— MATERIAL TO PROCESS —
(** * scvi-tools (scHANVI fork): loss composition, group classifier and trainers

    A shallow embedding of

    - [src/scvi/data/fields/_mudata.py]  ([BaseMuDataWrapper], [MuDataWrapper]),
    - [src/scvi/inference/semi_supervised_trainer.py]  ([MnistTrainer]),
    - [src/scvi/external/schanvi/module/_schanvae.py]  ([SCHANVAE]).

    Python exceptions are values of [exn] carried by the [result] monad.
    In the model of [SCHANVAE] tensors hold real numbers: a 1-D tensor is
    a [list R], a 2-D tensor a list of rows, and the neural networks
    (encoders, decoders, classifiers) are opaque collaborators: fields of
    the record [Networks].  In the model of [MnistTrainer] tensors are
    opaque but for their shape, and [torch.cat] and the methods of the
    model are the fields of the record [Env]. *)

From Stdlib Require Import List ZArith QArith Qround Reals Lra Lia String Bool Arith.
Import ListNotations.

Close Scope Q_scope.
Open Scope string_scope.
Open Scope list_scope.
Open Scope nat_scope.

Set Implicit Arguments.

(** ** Exceptions and the result monad *)

Inductive exn : Type :=
| ValueError (msg : string)
| AssertionError
| IndexError
| TypeError
| ZeroDivisionError
| AttributeError
| RuntimeError (msg : string)
| KeyError (key : string).

Inductive result (A : Type) : Type :=
| Ok (a : A)
| Raise (e : exn).

Arguments Ok {A} a.
Arguments Raise {A} e.

Definition bind {A B : Type} (r : result A) (k : A -> result B) : result B :=
  match r with
  | Ok a => k a
  | Raise e => Raise e
  end.

Declare Scope result_scope.
Delimit Scope result_scope with result.
Notation "x <- c ;; k" := (bind c (fun x => k))
  (at level 61, c at next level, right associativity) : result_scope.
Notation "' p <- c ;; k" := (bind c (fun x => let p := x in k))
  (at level 61, p pattern, c at next level, right associativity) : result_scope.

(** [assert cond] of Python: raises [AssertionError] when [cond] is false. *)
Definition py_assert (cond : bool) : result unit :=
  if cond then Ok tt else Raise AssertionError.

Definition is_none {A : Type} (o : option A) : bool :=
  match o with
  | None => true
  | Some _ => false
  end.

(** A [for] loop whose body can raise. *)
Fixpoint for_each {A S : Type} (body : A -> S -> result S) (xs : list A) (s : S)
  : result S :=
  match xs with
  | [] => Ok s
  | x :: xs' => bind (body x s) (for_each body xs')
  end.

(** A comprehension whose element expression can raise. *)
Fixpoint mapM {A B : Type} (f : A -> result B) (l : list A) : result (list B) :=
  match l with
  | [] => Ok []
  | x :: l' => bind (f x) (fun y => bind (mapM f l') (fun ys => Ok (y :: ys)))
  end.

(** ** [scvi.data.fields._mudata] *)

Module MuData.

(** What [isinstance(_, type)] looks at: a Python value is a class or an
  instance of one. *)
Inductive pyobj : Type :=
| PyClass (name : string)
| PyInstance (cls : string).

Definition isinstance_type (o : pyobj) : bool :=
  match o with
  | PyClass _ => true
  | PyInstance _ => false
  end.

Definition class_name (o : pyobj) : string :=
  match o with
  | PyClass n => n
  | PyInstance c => c
  end.

Section Wrapper.
(** The type of a user-supplied [preregister_fn]. *)
Variable preregister : Type.

(** The state [BaseMuDataWrapper.__init__] sets up.  [_preregister] is
    [None] while it is the default no-op lambda. *)
Record BaseMuDataWrapper : Type := {
  _mod_key : option string;
  _preregister : option preregister
}.

Definition BaseMuDataWrapper_init (mod_key : option string) (mod_required : bool)
  : result BaseMuDataWrapper :=
  if mod_required && is_none mod_key
  then Raise (ValueError "Modality required for MuDataField but not provided.")
  else Ok {| _mod_key := mod_key; _preregister := None |}.

(** An instance of a class built by [MuDataWrapper]: the base state and
    the wrapped AnnData field (here: the name of its class). *)
Record MuDataField : Type := {
  base : BaseMuDataWrapper;
  _adata_field : string
}.

(** The class [MuDataWrapper] returns: its name and its [__init__]. *)
Record MuDataFieldClass : Type := {
  cls_name : string;
  cls_init : option string -> bool -> result MuDataField
}.

Definition mudata_field_init (adata_field_cls : pyobj)
    (preregister_fn : option preregister)
    (mod_key : option string) (mod_required : bool) : result MuDataField :=
  (b <- BaseMuDataWrapper_init mod_key mod_required ;;
   let b' := match preregister_fn with
             | Some f => {| _mod_key := _mod_key b; _preregister := Some f |}
             | None => b
             end in
   Ok {| base := b'; _adata_field := class_name adata_field_cls |})%result.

— TASK GOAL —
From the records above, copy each line that contains the word "SCHANVAE".

— SOLUTION TO THIS TASK —
    - [src/scvi/external/schanvi/module/_schanvae.py]  ([SCHANVAE]).
    In the model of [SCHANVAE] tensors hold real numbers: a 1-D tensor is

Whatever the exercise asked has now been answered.